Ok

En poursuivant votre navigation sur ce site, vous acceptez l'utilisation de cookies. Ces derniers assurent le bon fonctionnement de nos services. En savoir plus.

Le mimétisme journalistique et le politiquement correct

Guillaume Bernard répond à Atlantico à propos de la droitophobie. Extraits :

"Les choses sont en train, lentement, de changer, un certain nombre d’intellectuels ou de politiques s’assumant de nouveau de droite. Cependant, il est peu niable qu’il n’y ait encore, en France, une « droitophobie » qui a commencé à apparaître à la fin du XIXe siècle, s’est amplifiée dans l’entre-deux guerres mondiales et a joué à plein à partir de la guerre froide.
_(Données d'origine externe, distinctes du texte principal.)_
(** * wps-version-tracker: the download engine and the version ledger

    A shallow embedding of [src/wps_version_crawler.py]: the chunk
    computation, the per-chunk fetch loop and the engine of class
    [Downloader], and the history ledger, the link check and the update
    decision of class [WPSVersionCrawler].

    Python integers are [Z] (unbounded, [//] is floor division, which is
    [Z.div]); byte strings are [list byte]; dictionaries are [gmap];
    an exception is the [Raises] outcome of a small error monad. *)

From stdpp Require Import base tactics option list numbers strings gmap.
From Stdlib Require Import ZArith Lia Strings.Ascii Strings.Byte.
From Stdlib Require Import Sorting.Sorted Sorting.Permutation.

Local Open Scope Z_scope.

(** ** Python primitives *)

Module Py.

(** The outcome of a call: a value, or an exception caught by
    [except Exception]. *)
Inductive outcome (A : Type) : Type :=
| Returns (a : A)
| Raises.
Arguments Returns {A} a.
Arguments Raises {A}.

#[global] Instance outcome_ret : MRet outcome := λ A a, Returns a.
#[global] Instance outcome_bind : MBind outcome := λ A B k m,
  match m with
  | Returns a => k a
  | Raises => Raises
  end.

(** [try: body / except Exception: handler]. *)
Definition try_except {A} (body : outcome A) (handler : outcome A) : outcome A :=
  match body with
  | Returns a => Returns a
  | Raises => handler
  end.

(** [range(start, stop, step)] for a positive [step]: CPython computes
    the length as [1 + (stop - 1 - start) // step] when [start < stop],
    and 0 otherwise; element [i] is [start + i * step]. *)
Definition range_len (start stop step : Z) : nat :=
  if decide (start < stop) then Z.to_nat (1 + (stop - 1 - start) / step) else 0%nat.

Definition range (start stop step : Z) : list Z :=
  (λ i : nat, start + Z.of_nat i * step) <$> seq 0 (range_len start stop step).

(** [all(results)]. *)
Definition all (results : list bool) : bool := forallb id results.

End Py.

Import Py.

(** ** RangeChunker: lines 139-145 of [Downloader.download_file] *)

Module Chunker.

(** [min_chunk_size = 1024 * 1024]. *)
Definition min_chunk_size : Z := 1024 * 1024.

(** [max(min_chunk, min(self.chunk_size, total_size // self.num_threads))]
    with the floor as a parameter. For [num_threads = 0] the source
    raises [ZeroDivisionError]; [Engine.download_file_body] takes that
    case before it comes here. *)
Definition effective_chunk_size (min_chunk chunk_size num_threads total_size : Z) : Z :=
  Z.max min_chunk (Z.min chunk_size (total_size / num_threads)).

(** The loop [for start in range(0, total_size, chunk_size)] appending
    [(start, min(start + chunk_size - 1, total_size - 1))]. *)
Definition chunks_of (chunk_size total_size : Z) : list (Z * Z) :=
  (λ start, (start, Z.min (start + chunk_size - 1) (total_size - 1)))
    <$> Py.range 0 total_size chunk_size.

Definition chunks_with (min_chunk chunk_size num_threads total_size : Z) : list (Z * Z) :=
  chunks_of (effective_chunk_size min_chunk chunk_size num_threads total_size) total_size.

(** The chunk list of [download_file], with the floor the source has. *)
Definition compute_chunks (chunk_size num_threads total_size : Z) : list (Z * Z) :=
  chunks_with min_chunk_size chunk_size num_threads total_size.

(** [tiles lo hi l]: the inclusive ranges of [l], in order, start at
    [lo], are non-empty, each starts right after the previous one ends,
    and the last one ends at [hi - 1]. *)
Fixpoint tiles (lo hi : Z) (l : list (Z * Z)) : Prop :=
  match l with
  | [] => lo = hi
  | (s, e) :: r => s = lo ∧ s ≤ e ∧ tiles (e + 1) hi r
  end.

Definition range_length (r : Z * Z) : Z := r.2 - r.1 + 1.

End Chunker.

(** ** What the network answers *)

Module Net.

(** The [content-length] header as [int(...)] sees it. *)
Inductive header_int : Type :=
| HAbsent
| HInt (n : Z)
| HMalformed.

(** [int(response.headers.get('content-length', 0))]: 0 when the header
    is absent, [ValueError] when it is not a number. *)
Definition int_content_length (h : header_int) : outcome Z :=
  match h with
  | HAbsent => Returns 0
  | HInt n => Returns n
  | HMalformed => Raises
  end.

(** A response: its status, its length header, the pieces that
    [iter_content] yields, and whether the stream raises after them. *)
Record response : Type := {
  status_code : Z;
  content_length : header_int;
  body : list (list byte);
  broken : bool
}.

(** A request either raises (connection error, timeout) or is answered. *)
Inductive reply : Type :=
| TransportError
| Response (r : response).

End Net.

Import Net.

(** ** The destination file *)

Module Fs.

(** The file at [save_path]: absent, or its bytes. *)
Definition file : Type := option (list byte).

(** One [f.write(data)] at position [pos] of a file opened ['rb+']:
    bytes are overwritten in place, a gap past the end is zero filled,
    and the file grows when the data runs past its end. *)
Definition write_at (pos : nat) (data content : list byte) : list byte :=
  take pos content ++ replicate (pos - length content) x00
    ++ data ++ drop (pos + length data) content.

(** [for chunk in response.iter_content(...): if chunk: f.write(chunk)]
    starting at position [pos]. *)
Fixpoint write_pieces (pos : nat) (pieces : list (list byte))
    (content : list byte) : list byte :=
  match pieces with
  | [] => content
  | p :: ps =>
      if decide (p = []) then write_pieces pos ps content
      else write_pieces (pos + length p) ps (write_at pos p content)
  end.

End Fs.

Import Fs.

(** ** ChunkFetcher: [Downloader._download_chunk] *)

Module Fetch.

Definition max_retries : Z := 3.

(** [response.status_code in (200, 206)]. *)
Definition accepted (status : Z) : bool :=
  bool_decide (status = 200) || bool_decide (status = 206).

(** The state of the [while] loop: the number of requests sent so far,
    [retry_count] and the file; or the value returned. *)
Inductive loop_state : Type :=
| Running (attempt : nat) (retry_count : Z) (f : file)
| Done (result : bool) (attempt : nat) (f : file).

(** One turn of [while retry_count < max_retries]. [srv n] is the answer
    to the [n]-th request of this chunk. The [except] branch adds one to
    [retry_count]; a response whose status is not accepted falls through
    the [if] to the loop test with [retry_count] as it was. *)
Definition step (srv : nat → reply) (start : Z) (st : loop_state) : loop_state :=
  match st with
  | Done _ _ _ => st
  | Running n retry_count f =>
      if decide (retry_count < max_retries) then
        let except f' := Running (S n) (retry_count + 1) f' in
        match srv n with
        | TransportError => except f
        | Response r =>
            if accepted (status_code r) then
              match f with
              | None => except None
              | Some content =>
                  if decide (start < 0) then except f
                  else
                    let content' :=
                      write_pieces (Z.to_nat start) (body r) content in
                    if broken r then except (Some content')
                    else Done true (S n) (Some content')
              end
            else Running (S n) retry_count f
        end
      else Done false n f
  end.

Definition run (fuel : nat) (srv : nat → reply) (start : Z) (f : file) : loop_state :=
  Nat.iter fuel (step srv start) (Running 0 0 f).

(** [_download_chunk(url, start, end, file_path, pbar)]: the request
    carries [Range: bytes=start-end], [net start end_] are the answers
    to it. [None] when the loop is still running after [fuel] turns;
    otherwise the value returned, the number of requests sent and the
    file. *)
Definition _download_chunk (fuel : nat) (net : Z → Z → nat → reply)
    (start end_ : Z) (f : file) : option (bool * nat * file) :=
  match run fuel (net start end_) start f with
  | Done b n f' => Some (b, n, f')
  | Running _ _ _ => None
  end.

End Fetch.

Import Fetch.

(** ** ParallelDownloadEngine and SingleStreamFallback *)

Module Engine.

(** The world of one call of [download_file]: the answer to the HEAD
    probe, whether [open(save_path, 'wb')] succeeds, the answer to the
    GET of [_download_single], and the answers to the range requests. *)
Record env : Type := {
  head : reply;
  create_ok : bool;
  single : reply;
  net : Z → Z → nat → reply
}.

(** The [except] handler of both functions: remove the file when it
    exists, return [False]. *)
Definition cleanup : bool * file := (false, None).

(** The [try] body of [_download_single]: the bytes written, or an
    exception ([raise_for_status] raises on a 4xx or 5xx status). *)
Definition single_body (E : env) : outcome (list byte) :=
  match single E with
  | TransportError => Raises
  | Response r =>
      if decide (400 ≤ status_code r < 600) then Raises
      else
        _ ← int_content_length (content_length r);
        if negb (create_ok E) then Raises
        else if broken r then Raises
        else Returns (write_pieces 0 (body r) [])
  end.

Definition _download_single (E : env) : bool * file :=
  match single_body E with
  | Returns content => (true, Some content)
  | Raises => cleanup
  end.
Elle est le fruit, d’un côté, de l’offensive intellectuelle de la gauche et, de l’autre, de l’abandon du terrain culturel par la droite pendant des décennies, toute une grande partie d’entre-elle se cantonnant à des arguments, en attaque ou en défense, sur le terrain de la gestion et de la comptabilité : elle accusait la gauche d’être financièrement irresponsable tandis qu’elle s’affirmait économiquement compétence.
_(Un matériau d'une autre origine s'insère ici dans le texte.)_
(** * Distortion and quality measures of a tetrahedral mesh

    A shallow embedding of [scripts/distortion.py] (PyMesh) and the
    properties of its three passes: the distortion energy evaluator
    ([compute_distortion_energies]), the shape quality evaluator
    ([compute_tet_quality_measures]) and the tabular exporter
    ([output_to_csv]), together with the command line driver [main].

    Floating point numbers are IEEE 754 binary64 values, taken from the
    standard library's [SpecFloat]; NumPy arrays are lists; the mesh's
    attribute store is a finite map; exceptions and the mutable world
    (the mesh object, the log, the files) are threaded by a small state
    and error monad. *)

From Stdlib Require Import ZArith List Bool Lia Ascii.
From Stdlib Require Import Floats.SpecFloat.
From stdpp Require Import base option list gmap strings pretty.

Open Scope string_scope.
Open Scope list_scope.

(** ** IEEE 754 binary64 *)

Module Float64.

Abbreviation float := spec_float.

Definition prec : Z := 53.
Definition emax : Z := 1024.

Definition add : float -> float -> float := SFadd prec emax.
Definition mul : float -> float -> float := SFmul prec emax.
Definition sub : float -> float -> float := SFsub prec emax.
Definition div : float -> float -> float := SFdiv prec emax.
Definition opp : float -> float := SFopp.

Definition eqb : float -> float -> bool := SFeqb.
Definition ltb : float -> float -> bool := SFltb.
Definition leb : float -> float -> bool := SFleb.
Definition gtb (x y : float) : bool := SFltb y x.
La droite a donc longtemps laissé, même si elle s’en défendait, non seulement le « monopole du cœur » mais aussi celui du cerveau à la gauche : les idées nouvelles et généreuses étaient à gauche, les vieilles lunes poussiéreuses étaient de droite. La droite s’est laissée intellectuellement comme écraser par la gauche (ce qu’Albert Thibaudet a pu qualifier de « mouvement sinistrogyre »). D’ailleurs, sous la Ve République, à part quelques personnalités, les hommes politiques de droite ne se sont pas, jusqu’à très récemment, reconus comme tels. Une expression, bâtie par le philosophe américain Léo Strauss, permet de comprendre le ressort profond de la « droitophobie » : la reductio ad hitlerum. Autrement dit, toute une partie de la gauche ne cherche pas à répondre rationnellement aux idées, aux arguments et aux raisonnement de la droite, mais entend les disqualifier, émotionnellement, en les associant voire en les assimilant à ce qui est instinctivement honni. [...]
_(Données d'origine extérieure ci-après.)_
(** Walking the voxels in order enumerates the point indices in ascending
    order: the voxel ranges tile the index range of the leaf. *)
Lemma kept_filter leaf valid k :
  nondecreasing (offsets leaf) = true -> k ≤ length (offsets leaf) ->
  kept leaf valid k = filter (fun i => valid i) (seq 0 (voxelStart leaf k)).
Proof.
  intros Hs. induction k as [|k IH]; intros Hk; [done|].
  rewrite kept_S, IH by lia. unfold beginIndexVoxel.
  pose proof (voxelStart_le leaf k Hs ltac:(lia)) as Hle.
  change (voxelStart leaf (S k)) with (getOffset leaf k).
  rewrite <- (Nat.sub_0_r (voxelStart leaf k)) at 1.
  rewrite <- (Nat.sub_0_r (getOffset leaf k)) at 2.
  apply filter_seq_app; lia.
Qed.

Lemma kept_all leaf valid :
  nondecreasing (offsets leaf) = true ->
  kept leaf valid (length (offsets leaf)) = beginIndexAll leaf valid.
Proof.
  intros Hs. rewrite kept_filter by done. unfold beginIndexAll.
  by rewrite lastOffset_voxelStart.
Qed.

Lemma filter_Forall_id {A} (P : A -> Prop) `{!∀ x, Decision (P x)} (l : list A) :
  Forall P l -> filter P l = l.
Proof.
  induction 1 as [|x l Hx _ IH]; [done|].
  rewrite filter_cons_True by done. by rewrite IH.
Qed.

Lemma beginIndexAll_NullFilter leaf :
  beginIndexAll leaf NullFilter = seq 0 (lastOffset leaf).
Proof.
  unfold beginIndexAll. apply filter_Forall_id.
  apply Forall_forall. intros; exact I.
Qed.

Lemma pointCount_lastOffset leaf : pointCount leaf = lastOffset leaf.
Proof.
  unfold pointCount, iterCount. by rewrite beginIndexAll_NullFilter, length_seq.
Qed.

Lemma elem_of_beginIndexAll leaf valid i :
  i ∈ beginIndexAll leaf valid <-> i < pointCount leaf ∧ valid i = true.
Proof.
  rewrite pointCount_lastOffset. unfold beginIndexAll.
  rewrite list_elem_of_filter, elem_of_seq, Is_true_true. intuition lia.
Qed.

End OffsetTable.

(** ** The loop body on one leaf *)

Section LeafCompaction.
Context `{LeafTraits}.

Lemma leaf_wf_unfold leaf : leaf_wf leaf = true ->
  (offsets leaf = [] ∨ length (offsets leaf) = NUM_VALUES)
  ∧ nondecreasing (offsets leaf) = true
  ∧ Forall (fun o => o < ValueType_modulus) (offsets leaf)
  ∧ Forall (fun arr : list Z => length arr = lastOffset leaf) (arrays (attributeSet leaf)).
Proof.
  unfold leaf_wf. rewrite !andb_true_iff, bool_decide_eq_true, !forallb_forall.
  intros [[[? ?] Hm] Ha]. repeat split; try done.
  - apply Forall_forall. intros o Ho. apply Nat.ltb_lt, Hm. by apply list_elem_of_In.
  - apply Forall_forall. intros a Hin. apply Nat.eqb_eq, Ha. by apply list_elem_of_In.
Qed.

Lemma leaf_wf_intro leaf :
  (offsets leaf = [] ∨ length (offsets leaf) = NUM_VALUES) ->
  nondecreasing (offsets leaf) = true ->
  Forall (fun o => o < ValueType_modulus) (offsets leaf) ->
  Forall (fun arr : list Z => length arr = lastOffset leaf) (arrays (attributeSet leaf)) ->
  leaf_wf leaf = true.
Proof.
  intros ? ? Hm Ha. unfold leaf_wf.
  rewrite !andb_true_iff, bool_decide_eq_true, !forallb_forall. repeat split; try done.
  - intros o Ho. apply Nat.ltb_lt. rewrite Forall_forall in Hm. by apply Hm, list_elem_of_In.
  - intros a Hin. apply Nat.eqb_eq. rewrite Forall_forall in Ha. by apply Ha, list_elem_of_In.
Qed.

Lemma getOffset_bounded leaf v :
  Forall (fun o => o < ValueType_modulus) (offsets leaf) ->
  v < length (offsets leaf) -> getOffset leaf v < ValueType_modulus.
Proof.
  intros Hm Hv. unfold getOffset.
  destruct (lookup_lt_is_Some_2 _ _ Hv) as [o Ho]. rewrite Ho. simpl.
  rewrite Forall_forall in Hm. apply Hm. by eapply list_elem_of_lookup_2.
Qed.

(** On a well-formed leaf the copy loop stays within the source and the
    destination arrays. *)
Lemma copy_in_range leaf valid :
  leaf_wf leaf = true ->
  Forall (fun it => Forall (fun src : list Z => it < length src)
                           (arrays (attributeSet leaf)))
         (kept leaf valid (length (offsets leaf)))
  ∧ length (kept leaf valid (length (offsets leaf))) = iterCount (beginIndexAll leaf valid).
Proof.
  intros Hwf. destruct (leaf_wf_unfold _ Hwf) as (_ & Hs & _ & Ha).
  rewrite kept_all by done. split; [|done].
  apply Forall_forall. intros i Hi.
  apply elem_of_beginIndexAll in Hi as [Hi _]. rewrite pointCount_lastOffset in Hi.
  eapply Forall_impl; [exact Ha|]. simpl. intros src ->. done.
Qed.

(** The closed form of the copy loop on a well-formed leaf with points. *)
Lemma rebuild_wf leaf valid :
  leaf_wf leaf = true -> length (offsets leaf) = NUM_VALUES ->
  rebuild leaf valid (iterCount (beginIndexAll leaf valid))
  = {| newAttributeArrays := arrays (attributeSet (rebuilt_leaf leaf valid));
       attributeIndex := length (beginIndexAll leaf valid);
       endOffsets := offsets (rebuilt_leaf leaf valid) |}.
Proof.
  intros Hwf HN. destruct (leaf_wf_unfold _ Hwf) as (_ & Hs & Hm & Ha).
  destruct (copy_in_range leaf valid Hwf) as [Hrange Hlen].
  rewrite HN in Hrange, Hlen.
  unfold rebuild. rewrite rebuild_prefix by (done || lia).
  rewrite <- HN at 1 2. rewrite kept_all by done. f_equal.
  - unfold columns_after, rebuilt_leaf. simpl. apply list_fmap_ext. intros _ src _.
    unfold iterCount. by rewrite Nat.sub_diag, app_nil_r.
  - unfold rebuilt_leaf. simpl. apply list_fmap_ext. intros j v Hv.
    apply lookup_seq in Hv as [-> Hv]. simpl.
    rewrite kept_filter by (done || lia).
    change (voxelStart leaf (S j)) with (getOffset leaf j).
    unfold ValueType_of. apply Nat.mod_small.
    pose proof (length_filter (fun i => valid i) (seq 0 (getOffset leaf j))) as Hle.
    rewrite length_seq in Hle.
    pose proof (getOffset_bounded leaf j Hm ltac:(lia)). lia.
Qed.

Lemma wf_offsets_length leaf :
  leaf_wf leaf = true -> pointCount leaf ≠ 0 -> length (offsets leaf) = NUM_VALUES.
Proof.
  intros Hwf Hne. destruct (leaf_wf_unfold _ Hwf) as ([Hnil | HN] & _); [|done].
  rewrite pointCount_lastOffset in Hne. unfold lastOffset in Hne.
  rewrite Hnil in Hne. done.
Qed.

(** The three outcomes of the loop body. *)
Lemma body_skip f leaf :
  pointCount leaf = 0 -> DeleteGroupsOp_body f leaf = [].
Proof.
  intros Hz. unfold DeleteGroupsOp_body. fold (pointCount leaf).
  by rewrite decide_True.
Qed.

Lemma body_clear f leaf :
  pointCount leaf ≠ 0 ->
  beginIndexAll leaf (MultiGroupFilter_valid f (attributeSet leaf)) = [] ->
  DeleteGroupsOp_body f leaf = [ClearAttributes].
Proof.
  intros Hne Hnil. unfold DeleteGroupsOp_body. fold (pointCount leaf).
  rewrite decide_False by done. rewrite Hnil. by rewrite decide_True.
Qed.

Lemma body_rebuild f leaf :
  leaf_wf leaf = true -> pointCount leaf ≠ 0 ->
  beginIndexAll leaf (MultiGroupFilter_valid f (attributeSet leaf)) ≠ [] ->
  DeleteGroupsOp_body f leaf
  = [ReplaceAttributeSet
       (attributeSet (rebuilt_leaf leaf (MultiGroupFilter_valid f (attributeSet leaf))));
     SetOffsets (offsets (rebuilt_leaf leaf (MultiGroupFilter_valid f (attributeSet leaf))))].
Proof.
  intros Hwf Hne Hsome. unfold DeleteGroupsOp_body. fold (pointCount leaf).
  rewrite decide_False by done.
  rewrite decide_False by (unfold iterCount; by destruct (beginIndexAll _ _)).
  rewrite rebuild_wf by (done || by apply wf_offsets_length). reflexivity.
Qed.

Lemma compact_leaf_cases f leaf :
  leaf_wf leaf = true ->
  let valid := MultiGroupFilter_valid f (attributeSet leaf) in
  (pointCount leaf = 0 ∧ compact_leaf f leaf = leaf)
  ∨ (pointCount leaf ≠ 0 ∧ beginIndexAll leaf valid = []
     ∧ compact_leaf f leaf = clearAttributes leaf)
  ∨ (pointCount leaf ≠ 0 ∧ beginIndexAll leaf valid ≠ []
     ∧ length (offsets leaf) = NUM_VALUES
     ∧ compact_leaf f leaf = rebuilt_leaf leaf valid).
Proof.
  intros Hwf valid. unfold compact_leaf.
  destruct (decide (pointCount leaf = 0)) as [Hz|Hnz].
  { left. by rewrite body_skip. }
  right. destruct (decide (beginIndexAll leaf valid = [])) as [Hnil|Hsome].
  { left. by rewrite body_clear. }
  right. rewrite body_rebuild by done. repeat split; try done.
  by apply wf_offsets_length.
Qed.

End LeafCompaction.

Section RebuiltLeaf.
Context `{LeafTraits}.

Lemma nondecreasing_intro l :
  (forall i a b, l !! i = Some a -> l !! S i = Some b -> a ≤ b) ->
  nondecreasing l = true.
Proof.
  induction l as [|x l IH]; intros Hadj; [done|].
  destruct l as [|y l]; [done|].
  change (((x <=? y) && nondecreasing (y :: l)) = true).
  apply andb_true_intro. split.
  - apply Nat.leb_le. by apply (Hadj 0).
  - apply IH. intros i a b Ha Hb. by apply (Hadj (S i)).
Qed.

Lemma survivors_below_mono valid x y :
  x ≤ y -> survivors_below valid x ≤ survivors_below valid y.
Proof.
  intros Hxy. unfold survivors_below.
  replace y with (x + (y - x)) by lia.
  rewrite seq_app, filter_app, length_app. lia.
Qed.

Lemma survivors_below_le valid x : survivors_below valid x ≤ x.
Proof.
  unfold survivors_below.
  pose proof (length_filter (fun i => valid i) (seq 0 x)) as Hle.
  by rewrite length_seq in Hle.
Qed.

Lemma getOffset_rebuilt leaf valid v :
  v < NUM_VALUES ->
  getOffset (rebuilt_leaf leaf valid) v = survivors_below valid (getOffset leaf v).
Proof.
  intros Hv. unfold getOffset at 1. unfold rebuilt_leaf. simpl.
  rewrite list_lookup_fmap, lookup_seq_lt by done. reflexivity.
Qed.

Lemma voxelStart_rebuilt leaf valid v :
  v ≤ NUM_VALUES ->
  voxelStart (rebuilt_leaf leaf valid) v = survivors_below valid (voxelStart leaf v).
Proof.
  intros Hv. destruct v as [|v]; [done|].
  unfold voxelStart. apply getOffset_rebuilt. lia.
Qed.

Lemma length_offsets_rebuilt leaf valid :
  length (offsets (rebuilt_leaf leaf valid)) = NUM_VALUES.
Proof. unfold rebuilt_leaf. simpl. by rewrite length_fmap, length_seq. Qed.

Lemma lastOffset_rebuilt leaf valid :
  length (offsets leaf) = NUM_VALUES ->
  lastOffset (rebuilt_leaf leaf valid) = length (beginIndexAll leaf valid).
Proof.
  intros HN. rewrite lastOffset_voxelStart, length_offsets_rebuilt.
  rewrite voxelStart_rebuilt by lia. rewrite <- HN.
  by rewrite <- lastOffset_voxelStart.
Qed.

Lemma row_rebuilt leaf valid k i :
  beginIndexAll leaf valid !! k = Some i ->
  row (rebuilt_leaf leaf valid) k = row leaf i.
Proof.
  intros Hk. unfold row, rebuilt_leaf. simpl.
  rewrite <- list_fmap_compose. apply list_fmap_ext. intros _ src _. simpl.
  unfold gather. by rewrite list_lookup_fmap, Hk.
Qed.

Lemma rows_rebuilt leaf valid :
  row (rebuilt_leaf leaf valid) <$> seq 0 (length (beginIndexAll leaf valid))
  = row leaf <$> beginIndexAll leaf valid.
Proof.
  apply list_eq. intros k. rewrite !list_lookup_fmap.
  destruct (beginIndexAll leaf valid !! k) as [i|] eqn:Hk.
  - rewrite lookup_seq_lt by (by eapply lookup_lt_Some). simpl.
    f_equal. by apply row_rebuilt.
  - rewrite lookup_seq_ge by (by apply lookup_ge_None). done.
Qed.

Lemma points_rebuilt leaf valid :
  length (offsets leaf) = NUM_VALUES ->
  points (rebuilt_leaf leaf valid) = row leaf <$> beginIndexAll leaf valid.
Proof.
  intros HN. unfold points.
  rewrite pointCount_lastOffset, lastOffset_rebuilt by done. apply rows_rebuilt.
Qed.

Lemma filter_seq_0_app (P : nat -> Prop) `{!∀ x, Decision (P x)} b c :
  b ≤ c -> filter P (seq 0 c) = filter P (seq 0 b) ++ filter P (seq b (c - b)).
Proof.
  intros Hbc. rewrite <- filter_app. f_equal.
  replace c with (b + (c - b)) at 1 by lia. by rewrite seq_app.
Qed.

(** The survivors of one voxel are a segment of the survivors of the leaf. *)
Lemma beginIndexVoxel_segment leaf valid v :
  nondecreasing (offsets leaf) = true -> v < length (offsets leaf) ->
  beginIndexVoxel leaf v valid
  = take (survivors_below valid (getOffset leaf v) - survivors_below valid (voxelStart leaf v))
         (drop (survivors_below valid (voxelStart leaf v)) (beginIndexAll leaf valid)).
Proof.
  intros Hs Hv.
  pose proof (voxelStart_le leaf v Hs Hv) as Hle.
  pose proof (getOffset_le_last leaf v Hs) as Hlast.
  unfold beginIndexAll, beginIndexVoxel, survivors_below.
  rewrite (filter_seq_0_app _ (getOffset leaf v) (lastOffset leaf)) by done.
  rewrite (filter_seq_0_app _ (voxelStart leaf v) (getOffset leaf v)) by done.
  rewrite <- (assoc_L (++)), drop_app_length, length_app.
  replace (_ + _ - _)
    with (length (filter (fun i => valid i)
                    (seq (voxelStart leaf v) (getOffset leaf v - voxelStart leaf v))))
    by lia.
  by rewrite take_app_length.
Qed.

Lemma voxelPoints_rebuilt leaf valid v :
  nondecreasing (offsets leaf) = true -> length (offsets leaf) = NUM_VALUES ->
  v < NUM_VALUES ->
  voxelPoints (rebuilt_leaf leaf valid) v = row leaf <$> beginIndexVoxel leaf v valid.
Proof.
  intros Hs HN Hv. unfold voxelPoints.
  rewrite (beginIndexVoxel_segment leaf valid v) by (done || lia).
  rewrite fmap_take, fmap_drop, <- rows_rebuilt, <- fmap_drop, <- fmap_take.
  f_equal.
  pose proof (voxelStart_le leaf v Hs ltac:(lia)) as Hle.
  pose proof (getOffset_le_last leaf v Hs) as Hlast.
  unfold beginIndexVoxel. rewrite filter_Forall_id by (apply Forall_forall; intros; exact I).
  rewrite getOffset_rebuilt, voxelStart_rebuilt by lia.
  pose proof (survivors_below_mono valid _ _ Hle) as H1.
  pose proof (survivors_below_mono valid _ _ Hlast) as H2.
  fold (survivors_below valid (lastOffset leaf)) in *.
  change (length (beginIndexAll leaf valid)) with (survivors_below valid (lastOffset leaf)).
  rewrite drop_seq, take_seq. f_equal; lia.
Qed.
Toute une gauche intellectuelle a toujours eu un sentiment de supériorité parce qu’elle est supposée incarner le progrès, être dans le sens de l’histoire (et de la science). Ses adversaires étant, de toute façon, inéluctablement condamnés par l’évolution du monde, leurs idées étant malséantes voire nauséabondes, il est légitime d’utiliser contre eux des moyens radicaux pour les mettre hors jeu. Nous sommes, là, en présence d’une manifestation de terrorisme intellectuel dont le « politiquement correct » est la forme édulcorée. Le terrorisme intellectuel est l’une des stratégies visant la manipulation de l’opinion publique (elles ont été mises au jour notamment par le linguiste nord-américain Noam Chomsky). Ses méthodes peuvent être résumées ainsi : l’intimidation de l’adversaire par l’invocation de tabous « moraux » (c’est la police de la pensée), puis sa disqualification par le recours à des arguments d’autorité (la position combattue étant présentée comme simpliste, dépourvue de fondement ou inapplicable) entrainant son isolement par une présentation manichéenne des enjeux (contraignant les « neutres » à se coaliser contre lui sous peine de lui être assimilé) et, enfin, si nécessaire, sa diabolisation (technique de l’amalgame). [...]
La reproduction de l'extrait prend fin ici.